Yikes! Iglesia’s answer to the problem is more surgery and more C-sections?

What about more physical therapy?

The article does mention that studies show that “pelvic physical therapy, which includes Kegel exercises that strengthen pelvic floor muscles, can reverse many mild cases of prolapse”, but there is no mention on how pelvic physical therapy can prevent POP. There are also studies that show pelvic physical therapy can reduce the level of prolapse, for example reduce a grade 3 to a grade 2, etc.

If pelvic physical therapy can reverse pelvic organ prolapse, why aren’t women knocking down my door to get physical therapy treatment? 

Why? Because I don’t think we take postpartum recovery seriously in our country. Women traditionally receive excellent prenatal and obstetric care during delivery, but postpartum care is lacking. 6 Weeks after delivery, women are usually given a pat on the back and told “good job done” and that they can resume sexual activity. What about postpartum rehabilitation? In our country women are left to fend on their own after delivery.

In other countries, such as France, they take postnatal care seriously. Did you know all French women receive free physical therapy after they give birth.
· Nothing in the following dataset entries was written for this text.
(* ===== verification/CoalesceChunks.v ===== *)
(** * Coalescing keeps every chunk addressable

    Correctness of [coalesce_reads] and [coalesce_chunks]
    ([src/src/executor/coalesce.c]) as their callers see them. *)

From stdpp Require Import strings.
From S2P Require Import Prelude ReadOpSort DispatchTypes Coalesce CoalesceProof.

#[local] Open Scope Z_scope.

(** A chunk plan whose bytes lie inside its read window; a placeholder names a
    read that does no IO. *)
Definition chunk_in_read (reads : list read_op) (n : Z) (cp : chunk_plan) : Prop :=
  0 <= read_op_idx cp < n /\
  exists r, aget reads (read_op_idx cp) = Some r /\
    if is_fill cp then is_io r = false
    else is_io r = true /\ 0 <= offset_in_read cp /\ 0 <= compressed_nbytes cp /\
         offset_in_read cp + compressed_nbytes cp <= nbytes r.

(** The shard and the position in it that a chunk plan points at. *)
Definition chunk_addr (reads : list read_op) (cp : chunk_plan) : option (option string * Z) :=
  r ← aget reads (read_op_idx cp);
  Some (shard_path r, file_offset r + offset_in_read cp).

(** [cp'] is [cp] re-pointed at the merged reads. *)
Record moved (reads reads' : list read_op) (n' : Z) (cp cp' : chunk_plan) : Prop := {
  mv_only : cp' = set_read cp (read_op_idx cp') (offset_in_read cp');
  mv_addr : chunk_addr reads' cp' = chunk_addr reads cp;
  mv_in : chunk_in_read reads' n' cp' }.

Lemma located_moved reads n c cp r :
  aget reads (read_op_idx cp) = Some r -> 0 <= read_op_idx cp < n ->
  chunk_in_read reads n cp -> located c (read_op_idx cp) r ->
  exists x o, aget (c_index c) (read_op_idx cp) = Some x /\
    aget (c_offset c) (read_op_idx cp) = Some o /\
    (is_fill cp = true -> moved reads (c_reads c) (c_n c) cp (set_read cp x (offset_in_read cp))) /\
    (is_fill cp = false -> 0 <= offset_in_read cp + o < 2 ^ 32 /\
       moved reads (c_reads c) (c_n c) cp (set_read cp x (offset_in_read cp + o))).
Proof.
  intros Hr Hi (_ & r' & Hr' & Hcp) (x & o & t & Hx & Hxr & Ho & Ht & Hloc).
  assert (r' = r) as -> by congruence. exists x, o. split_and!; [done..| |].
  - intros Hf. rewrite Hf in Hcp. rewrite Hcp in Hloc. destruct Hloc as [-> ->].
    split; [done| |].
    + unfold chunk_addr. simpl. by rewrite Ht, Hr.
    + split; [done|]. exists r. simpl. by rewrite Hf.
  - intros Hf. rewrite Hf in Hcp. destruct Hcp as (Hio & H1 & H2 & H3). rewrite Hio in Hloc.
    destruct Hloc as (Hp & Hoff & H4 & H5 & H6). split; [lia|]. split; [done| |].
    + unfold chunk_addr. simpl. rewrite Ht, Hr. simpl. rewrite Hp. do 2 f_equal. lia.
    + split; [done|]. exists t. simpl. rewrite Hf. split; [done|]. split_and!; try lia.
      apply is_io_iff in Hio as [? ?]. apply is_io_iff. rewrite Hp. split; [lia|done].
Qed.

Lemma rewrite_chunks_spec reads n c m i cps :
  0 <= i -> i + Z.of_nat m <= zlen cps ->
  (forall j cp, i <= j < i + Z.of_nat m -> aget cps j = Some cp -> chunk_in_read reads n cp) ->
  (forall j r, 0 <= j < n -> aget reads j = Some r -> located c j r) ->
  exists cps', rewrite_chunks m (c_index c) (c_offset c) i cps = Some (DAMACY_OK, cps') /\
    length cps' = length cps /\
    (forall j cp, i <= j < i + Z.of_nat m -> aget cps j = Some cp ->
       exists cp', aget cps' j = Some cp' /\ moved reads (c_reads c) (c_n c) cp cp') /\
    (forall j, j < i \/ i + Z.of_nat m <= j -> aget cps' j = aget cps j).
Proof.
  revert i cps. induction m as [|m IH]; intros i cps Hi Hm Hin Hloc; simpl.
  { exists cps. split_and!; [done..|intros; lia|done]. }
  destruct (aget_is_Some cps i ltac:(lia)) as [cp Ecp]. rewrite Ecp. simpl.
  pose proof (Hin i cp ltac:(lia) Ecp) as Hc. destruct Hc as (Hr0 & r & Hr & Hc).
  destruct (located_moved reads n c cp r Hr Hr0 (Hin i cp ltac:(lia) Ecp) (Hloc _ _ Hr0 Hr))
    as (x & o & Hx & Ho & Hfill & Hdata).
  rewrite Hx. simpl. rewrite Ho. simpl.
  assert (exists cp', moved reads (c_reads c) (c_n c) cp cp' /\
    forall k, (if is_fill cp then
        cps0 ← aset cps i (set_read cp x (offset_in_read cp)); k cps0
      else if UINT32_MAX <? offset_in_read cp + o then
        cps0 ← aset cps i (set_read cp x (offset_in_read cp)); Some (DAMACY_INVAL, cps0)
      else cps0 ← aset cps i (set_read cp x (u32 (offset_in_read cp + o))); k cps0)
      = (cps0 ← aset cps i cp'; k cps0)) as (cp' & Hmv & Hstep).
  { destruct (is_fill cp) eqn:Ef; [by eauto|]. destruct (Hdata eq_refl) as [Hsum Hmv].
    eexists. split; [exact Hmv|]. intros k. rewrite (proj2 (Z.ltb_ge _ _)) by clia.
    by rewrite u32_id by clia. }
  rewrite (Hstep (fun cps0 => rewrite_chunks m (c_index c) (c_offset c) (i + 1) cps0)).
  assert (aset cps i cp' = Some (<[Z.to_nat i:=cp']> cps)) as Hs by (apply aset_range; lia).
  rewrite Hs. simpl.
  destruct (IH (i + 1) (<[Z.to_nat i:=cp']> cps)) as (cps' & -> & Hl & H1 & H2);
    [lia|rewrite length_insert; lia| |done|].
  { intros j q Hj. rewrite (aget_aset_ne _ _ _ _ _ Hs) by lia. apply Hin. lia. }
  rewrite length_insert in Hl. exists cps'. split_and!; [done..| |].
  - intros j q Hj Hq. destruct (decide (j = i)) as [->|].
    + rewrite H2, (aget_aset_eq _ _ _ _ Hs) by lia. exists cp'. split; [done|]. congruence.
    + apply H1; [lia|]. by rewrite (aget_aset_ne _ _ _ _ _ Hs) by lia.
  - intros j Hj. rewrite H2 by lia. apply (aget_aset_ne _ _ _ _ _ Hs). lia.
Qed.

Lemma length_slice {A} (l : list A) off n :
  0 <= off -> 0 <= n -> off + n <= zlen l -> zlen (slice l off n) = n.
Proof. intros. unfold slice. rewrite length_take, length_drop. lia. Qed.

(** What the pass leaves of [out]. *)
Record coalesce_post (out out' : dispatch_output) (reads : list read_op) (cps : list chunk_plan)
    (max_bytes max_chunks : Z) : Prop := {
  cc_reads : exists reads', read_ops out' = Some reads' /\ length reads' = length reads /\
     exists c, c_reads c = reads' /\ c_n c = n_read_ops out' /\
     coalesced reads (n_read_ops out) max_bytes max_chunks c;
  cc_count : 0 < n_read_ops out' <= n_read_ops out;
  cc_chunks : exists reads' cps', read_ops out' = Some reads' /\ chunk_plans out' = Some cps' /\
     length cps' = length cps /\
     forall i cp, 0 <= i < n_chunk_plans out -> aget cps i = Some cp ->
       exists cp', aget cps' i = Some cp' /\ moved reads reads' (n_read_ops out') cp cp';
  cc_rest : exists cps', chunk_plans out' = Some cps' /\
     out' = set_counters (set_chunks (set_reads out (read_ops out') (n_read_ops out'))
              (Some cps') (n_chunk_plans out)) (n_chunks_to_load out') (n_loads_issued out') }.

Lemma coalesce_chunks_spec out reads cps max_bytes max_chunks u tmp :
  read_ops out = Some reads -> chunk_plans out = Some cps ->
  0 < n_read_ops out < 2 ^ 30 -> n_read_ops out <= zlen reads -> 0 <= max_chunks < 2 ^ 32 ->
  4 * n_read_ops out <= zlen u -> n_read_ops out <= zlen tmp ->
  (forall i r, 0 <= i < n_read_ops out -> aget reads i = Some r -> read_fits r) ->
  0 <= n_chunk_plans out <= zlen cps ->
  (forall i cp, 0 <= i < n_chunk_plans out -> aget cps i = Some cp ->
     chunk_in_read reads (n_read_ops out) cp) ->
  exists out', coalesce_chunks out max_bytes max_chunks (Some u) (Some tmp) = Some (DAMACY_OK, out') /\
    coalesce_post out out' reads cps max_bytes max_chunks.
Proof.
  intros Hr Hc Hn Hlen Hmc Hu Ht Hfit Hcn Hin. unfold coalesce_chunks. rewrite Hr, Hc.
  cbn [n_read_ops set_counters].
  rewrite (proj2 (Z.eqb_neq _ 0)) by lia. rewrite !u32_id by clia.
  destruct (coalesce_reads_spec reads (n_read_ops out) max_bytes max_chunks
    (Scratch (slice u (2 * n_read_ops out) (n_read_ops out))
       (slice u (3 * n_read_ops out) (n_read_ops out))
       (slice u (n_read_ops out) (n_read_ops out)) tmp)) as (c & -> & Hco);
    [clia|done|done|simpl; rewrite length_slice; lia..|done|done|]. simpl.
  destruct (rewrite_chunks_spec reads (n_read_ops out) c (Z.to_nat (n_chunk_plans out)) 0 cps)
    as (cps' & -> & Hl & Hmv & _); [lia|lia| |apply Hco|].
  { intros j cp Hj. apply Hin. lia. }
  simpl. eexists. split; [done|]. split; simpl.
  - exists (c_reads c). split_and!; [done|apply Hco|by eauto].
  - apply Hco.
  - exists (c_reads c), cps'. split_and!; [done..|]. intros i cp Hi Hcp.
    apply Hmv; [lia|done].
  - exists cps'. split; done.
Qed.

(** ** Theorems *)

(** C5: [coalesce_reads] on windows that fit 64 bits, with the scratch its header
    asks for, always succeeds and stays inside its arrays. Every original read is
    found again: a storage read lies, at its recorded offset, inside a merged read
    of the same shard; a placeholder is kept unchanged. Conversely a merged read
    stands for exactly the originals indexed to it, it covers no byte that none of
    them asked for, and unless it stands for a single one it respects both the byte
    cap and the chunk cap. *)
Theorem coalesce_reads_correct reads n max_bytes max_chunks s :
  0 < n <= 2 ^ 31 -> n <= zlen reads -> 0 <= max_chunks < 2 ^ 32 ->
  n <= zlen (cs_index s) -> n <= zlen (cs_offset s) -> n <= zlen (cs_pos s) -> n <= zlen (cs_tmp s) ->
  (forall i r, 0 <= i < n -> aget reads i = Some r -> read_fits r) ->
  exists c, coalesce_reads (Some reads) n max_bytes max_chunks (Some s) = Some (inr c) /\
    0 < c_n c <= n /\
    (forall i r, 0 <= i < n -> aget reads i = Some r -> located c i r) /\
    (forall x t, 0 <= x < c_n c -> aget (c_reads c) x = Some t ->
       justified reads n max_bytes max_chunks c x t).
Proof.
  intros. destruct (coalesce_reads_spec reads n max_bytes max_chunks s) as (c & Hc & []); [done..|].
  by exists c.
Qed.

(** Two shards, two touching windows and a gap in the first, one placeholder. *)
Definition ex_reads : list read_op :=
  [ReadOp (Some "b") 0 0 4096; ReadOp (Some "a") 4096 0 4096; ReadOp None 0 0 0;
   ReadOp (Some "a") 0 0 4096; ReadOp (Some "a") 16384 0 8192].
Definition ex_scratch : coalesce_scratch :=
  Scratch (repeat 0 5) (repeat 0 5) (repeat 0 5) (repeat (ReadOp None 0 0 0) 5).

Lemma ex_reads_fit i r : aget ex_reads i = Some r -> read_fits r.
Proof.
  apply Forall_aget. repeat (constructor; [unfold read_fits; simpl; lia|]). constructor.
Qed.

Lemma coalesce_reads_correct_witness :
  exists c, coalesce_reads (Some ex_reads) 5 8192 8 (Some ex_scratch) = Some (inr c) /\
    c_n c = 4 /\ located c 1 (ReadOp (Some "a") 4096 0 4096).
Proof.
  destruct (coalesce_reads_correct ex_reads 5 8192 8 ex_scratch) as (c & Hc & _ & Hl & _);
    [lia|simpl; lia|lia|simpl; lia..| |].
  - intros i r _. apply ex_reads_fit.
  - exists c. split; [exact Hc|]. split; [|apply Hl; [lia|reflexivity]].
    assert (exists c', coalesce_reads (Some ex_reads) 5 8192 8 (Some ex_scratch) = Some (inr c') /\ c_n c' = 4)
      as (c' & Hc' & <-) by (eexists; split; [vm_compute; reflexivity|reflexivity]).
    congruence.
Defined.

(** [coalesce_chunks] re-points every chunk plan without moving the bytes it
    names: the call succeeds, each of the first [n_chunk_plans] entries changes only
    its read index and its offset, it still addresses the same position of the same
    shard, and its compressed bytes lie inside the merged read; placeholders keep
    naming a read that does no IO. *)
Theorem coalesce_chunks_correct out reads cps max_bytes max_chunks u tmp :
  read_ops out = Some reads -> chunk_plans out = Some cps ->
  0 < n_read_ops out < 2 ^ 30 -> n_read_ops out <= zlen reads -> 0 <= max_chunks < 2 ^ 32 ->
  4 * n_read_ops out <= zlen u -> n_read_ops out <= zlen tmp ->
  (forall i r, 0 <= i < n_read_ops out -> aget reads i = Some r -> read_fits r) ->
  0 <= n_chunk_plans out <= zlen cps ->
  (forall i cp, 0 <= i < n_chunk_plans out -> aget cps i = Some cp ->
     chunk_in_read reads (n_read_ops out) cp) ->
  exists out' reads' cps',
    coalesce_chunks out max_bytes max_chunks (Some u) (Some tmp) = Some (DAMACY_OK, out') /\
    read_ops out' = Some reads' /\ chunk_plans out' = Some cps' /\
    0 < n_read_ops out' <= n_read_ops out /\
    forall i cp, 0 <= i < n_chunk_plans out -> aget cps i = Some cp ->
      exists cp', aget cps' i = Some cp' /\ moved reads reads' (n_read_ops out') cp cp'.
Proof.
  intros. destruct (coalesce_chunks_spec out reads cps max_bytes max_chunks u tmp)
    as (out' & Ho & []); [done..|].
  destruct cc_chunks0 as (reads' & cps' & ? & ? & ? & ?). by exists out', reads', cps'.
Qed.

Definition ex_chunk (i : Z) (fill : bool) : chunk_plan :=
  ChunkPlan i (if fill then 0 else 100) (if fill then 0 else 3000) 8192 0 0 0 0 0 0 fill [].
Definition ex_out : dispatch_output :=
  DispatchOutput (Some ex_reads) 5 5
    (Some [ex_chunk 0 false; ex_chunk 1 false; ex_chunk 2 true; ex_chunk 3 false]) 4 4
    [] 0 0 None 0 0 None 0 0 [] 0 0 0 0.

Lemma coalesce_chunks_correct_witness :
  exists out' reads' cps',
    coalesce_chunks ex_out 8192 8 (Some (repeat 0 20)) (Some (repeat (ReadOp None 0 0 0) 5))
      = Some (DAMACY_OK, out') /\
    read_ops out' = Some reads' /\ chunk_plans out' = Some cps' /\
    exists cp', aget cps' 1 = Some cp' /\ chunk_addr reads' cp' = Some (Some "a", 4196).
Proof.
  destruct (coalesce_chunks_correct ex_out ex_reads
    [ex_chunk 0 false; ex_chunk 1 false; ex_chunk 2 true; ex_chunk 3 false] 8192 8
    (repeat 0 20) (repeat (ReadOp None 0 0 0) 5))
    as (out' & reads' & cps' & Hc & Hr & Hp & _ & Hm);
    [reflexivity|reflexivity|simpl; lia|simpl; lia|lia|simpl; lia|simpl; lia| |simpl; lia| |].
  - intros i r _. apply ex_reads_fit.
  - intros i cp _. apply Forall_aget.
    repeat (constructor; [split; [simpl; lia|eexists; split; [reflexivity|simpl; repeat split; simpl; lia]]|]).
    constructor.
  - exists out', reads', cps'. split_and!; [exact Hc|exact Hr|exact Hp|].
    destruct (Hm 1 (ex_chunk 1 false)) as (cp' & Hcp & Hmv); [simpl; lia|reflexivity|].
    exists cp'. split; [exact Hcp|]. rewrite (mv_addr _ _ _ _ _ Hmv). reflexivity.
Defined.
I have been told by some of my patients that postpartum physical therapy is “mandatory” in France and they go for about 20 visits focusing on rehabilitating the pelvic floor and abdominal muscles after every baby they deliver. 
In a light hearted article written by Claire Lundberg, “The French Government Wants to Tone My Vagina”, for Slate Magazine, Lundberg discusses the positive experience she had with the French postpartum rehabilitation program called la rééducation périnéale and how she was glad “a medical professional was paying attention to what happened down there.”

What about more physical therapy after one of these surgeries?

Did you know that after having surgery for pelvic organ prolapse most women do not receive pelvic physical therapy?

I recently asked a urogynocologist, who refers patients to my practice, why she did not refer her patients to physical therapy after preforming these types of surgeries. The answer was that she did not think it was necessary, and was not convinced that physical therapy would help the patient recover. 
It is common practice to go for physical therapy treatment after surgery on other body parts, like the shoulder or knee; why isn’t is considered part of the rehabilitation process with pelvic surgeries? 
If surgeons started sending their patients for physical therapy treatment after prolapse surgery; doesn’t it follow logic that it would help them reach better outcomes? Maybe physical therapy treatment could prevent surgical failures? 
(Just in case you didn’t know, you can go directly to a physical therapist without a doctor’s referral in most states.)

More surgery is not the answer. More physical therapy is the key to solving pelvic organ prolapse.